Cleverly Ever After

While I occasionally think I missed my calling as a welder or neuroscientist (or, hmmm, perhaps even a welder/neuroscientist), my passion for words guided me onto another path. And one of the major benefits of a career in publishing is meeting fascinating people, including Harry Newman.
I wrote a piece about Harry that was published in the February 2011 issue of Palm Springs Life. He called me out of the blue a couple of weeks ago; and this past weekend, I sat in his Palm Springs house asking him to recount for my accompanying friend stories I’d heard when I was there more than five years ago.
I had started my 2011 article by describing a puzzle that greets you at the entrance to the home Harry designed for himself and his wife, Ruby: “Connect a square of nine dots with four lines without raising your pencil off the paper.”
To solve the puzzle, you have to “think [draw] outside the box.” It’s a concept that took center stage as he began a career as an architectural engineer and illustrator in Chicago.
An example of his visionary thinking is his scheme for residential pods that could be moved by helicopter from a tower in one city to a tower in another city.
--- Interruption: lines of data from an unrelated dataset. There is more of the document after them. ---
Lemma update_frame d w set t : forall u,
  rls_update pols (Rls (Some U)) d w set t = Ok u ->
  List.filter (fun x => negb (String.eqb (owner x) U)) (fst u)
  = List.filter (fun x => negb (String.eqb (owner x) U)) t.
Proof.
  induction t as [|r t IH]; cbn [rls_update]; intros u H.
  - match type of H with Ok ?x = Ok _ => assert (u = x) as -> by congruence end.
    reflexivity.
  - destruct (w r && can_update pols (Rls (Some U)) d r) eqn:E.
    + destruct (can_write_updated pols (Rls (Some U)) d (set r)) eqn:W;
        cbn [guard bind] in H; [|discriminate].
      destruct (rls_update pols (Rls (Some U)) d w set t) as [rest|];
        cbn [bind] in H; [|discriminate].
      match type of H with Ok ?x = Ok _ => assert (u = x) as -> by congruence end.
      cbn [fst List.filter]. apply andb_true_iff in E. destruct E as [_ E].
      rewrite (may_write d _ W), (may_update d _ E), String.eqb_refl.
      cbn [negb]. now apply IH.
    + destruct (rls_update pols (Rls (Some U)) d w set t) as [rest|];
        cbn [bind] in H; [|discriminate].
      match type of H with Ok ?x = Ok _ => assert (u = x) as -> by congruence end.
      cbn [fst List.filter]. rewrite (IH rest eq_refl). reflexivity.
Qed.

Lemma delete_frame d w t :
  List.filter (fun x => negb (String.eqb (owner x) U))
    (fst (rls_delete pols (Rls (Some U)) d w t))
  = List.filter (fun x => negb (String.eqb (owner x) U)) t.
Proof.
  unfold rls_delete. cbn [fst]. rewrite <- filter_and.
  apply filter_ext. intros r.
  destruct (w r && can_delete pols (Rls (Some U)) d r) eqn:E; cbn [negb andb];
    [|reflexivity].
  apply andb_true_iff in E. destruct E as [_ E].
  now rewrite (may_delete d _ E), String.eqb_refl.
Qed.

Lemma insert_frame d r t t' :
  rls_insert pols (Rls (Some U)) d r t = Ok t' ->
  List.filter (fun x => negb (String.eqb (owner x) U)) t'
  = List.filter (fun x => negb (String.eqb (owner x) U)) t.
Proof.
  unfold rls_insert.
  destruct (can_insert pols (Rls (Some U)) d r) eqn:E; cbn [guard bind];
    [|discriminate].
  intros H. match type of H with Ok ?x = Ok _ => assert (t' = x) as -> by congruence end.
  rewrite List.filter_app. cbn [List.filter].
  rewrite (may_insert d _ E), String.eqb_refl. cbn [negb]. apply app_nil_r.
Qed.
End OwnerFrame.

Lemma income_frame U d :
  leaves_others IncomeRecord.user_id income_records
    insert_income_record update_income_records delete_income_records U d.
Proof.
  assert (Hown : forall c (d : db) r, c <> INSERT ->
            using_ok income_records_policies c d (Some U) r = true ->
            IncomeRecord.user_id r = U).
  { intros c d' r Hc H. rewrite income_using in H.
    destruct c; try contradiction; apply String.eqb_eq in H; now symmetry. }
  assert (Hu : forall d r, can_update income_records_policies (Rls (Some U)) d r = true ->
                           IncomeRecord.user_id r = U).
  { intros d' r H. apply andb_true_iff in H. destruct H as [_ H].
    apply (Hown UPDATE d' r); [discriminate | exact H]. }
  assert (Hd : forall d r, can_delete income_records_policies (Rls (Some U)) d r = true ->
                           IncomeRecord.user_id r = U).
  { intros d' r H. apply andb_true_iff in H. destruct H as [_ H].
    apply (Hown DELETE d' r); [discriminate | exact H]. }
  assert (Hi : forall d r, can_insert income_records_policies (Rls (Some U)) d r = true ->
                           IncomeRecord.user_id r = U).
  { intros d' r H. unfold can_insert in H. rewrite income_check in H.
    apply String.eqb_eq in H. now symmetry. }
  assert (Hw : forall d r,
            can_write_updated income_records_policies (Rls (Some U)) d r = true ->
            IncomeRecord.user_id r = U).
  { intros d' r H. unfold can_write_updated, check_ok, income_records_policies,
      check_qual, using_qual in H. simpl in H. rewrite orb_false_r in H.
    destruct (String.eqb U (IncomeRecord.user_id r)) eqn:E; [|discriminate].
    apply String.eqb_eq in E. now symmetry. }
  unfold leaves_others. split; [|split].
  - intros r o H. unfold insert_income_record in H.
    destruct (numeric_15_2 _); cbn [guard bind] in H; [|discriminate].
    destruct (rls_insert _ _ _ _ _) as [t'|] eqn:I; cbn [bind] in H; [|discriminate].
    destruct (income_records_constraints _); cbn [guard bind] in H; [|discriminate].
    match type of H with Ok ?x = Ok _ => assert (o = x) as -> by congruence end.
    cbn [state income_records set_income_records].
    exact (insert_frame income_records_policies IncomeRecord.user_id U Hi d r _ _ I).
  - intros w set o H. unfold update_income_records in H.
    destruct (rls_update _ _ _ _ _ _) as [u|] eqn:Up; cbn [bind] in H; [|discriminate].
    destruct (forallb _ (snd u)); cbn [guard bind] in H; [|discriminate].
    destruct (income_records_constraints _); cbn [guard bind] in H; [|discriminate].
    match type of H with Ok ?x = Ok _ => assert (o = x) as -> by congruence end.
    cbn [state income_records set_income_records].
    exact (update_frame income_records_policies IncomeRecord.user_id U Hu Hw d w set _ u Up).
  - intros w o H. unfold delete_income_records in H.
    match type of H with Ok ?x = Ok _ => assert (o = x) as -> by congruence end.
    cbn [state income_records set_income_records].
    exact (delete_frame income_records_policies IncomeRecord.user_id U Hd d w _).
Qed.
Imagine not having to pack and unpack all the stuff you have accumulated or having to figure out how to place furniture in one space that you bought for an entirely different space. When Harry presented his plan to Kaiser Industries in 1965, an executive dismissed it only because he thought abiding interstate commerce would present an insurmountable problem. (Harry got his concept patented — patent No. 3388512 — in 1968).
Alas, the innovative idea preceded the Steve Jobs/Mark Zuckerberg/Elon Musk era of “heck, let’s try it” thinking and investment.
In creating his Palm Springs home, Harry was free to exercise his nonconformist bent. No interior walls reach the ceiling. Uncovered OSB board serves as raised flooring in the entryway and bedroom. A tool chest provides handy storage in the kitchen. Paperclipped cardboard tubes support a triangular sheet of glass comprising the coffee table. The anomalies keep your eyes entertained.
On one wall hangs a large rendering of the tower pods, showing a helicopter ready to move one residence. Nearby is a photo of a young, Warren Beatty-looking Harry holding rolls of drawings (above), and photos of the accounting office for A&M Studios (now Henson Recording Studios) on La Brea Avenue in Los Angeles.
After building his first recording studio, Harry was hired by Herb Alpert to design one for A&M. He was there when Barbra Streisand inaugurated it.
Connections — and getting invited to L.A. parties — opened many doors for Harry. Steven Spielberg hired him to remodel his Pacific Palisades home that originally belonged to Douglas Fairbanks Jr. While Spielberg was gone for six months filming one of his blockbusters, Harry was busy remodeling the house (the prime directive being to make it comfortable). The producer/director loved the results so much that he subsequently enlisted Harry for his Malibu Beach home.
Ruby had plenty of her own achievements. She once was on staff at Otis Parsons School of Design, designed costumes for movies and manufactured jewelry that ultimately was carried in hundreds of stores.
Before that success, she had thought of pursuing a career as a singer, but hated the attendant lifestyle. During my visit, Harry pulled out a recording of her singing jazzy tunes she wrote, with Broadway composer Jule Styne’s accompanist on piano.
One might assume that Harry and Ruby met at a high society soirée and hit it off because of their mutually creative professions. In fact, they met at a bowling alley when they were in their mid-teens. Their relationship obviously was meant to be.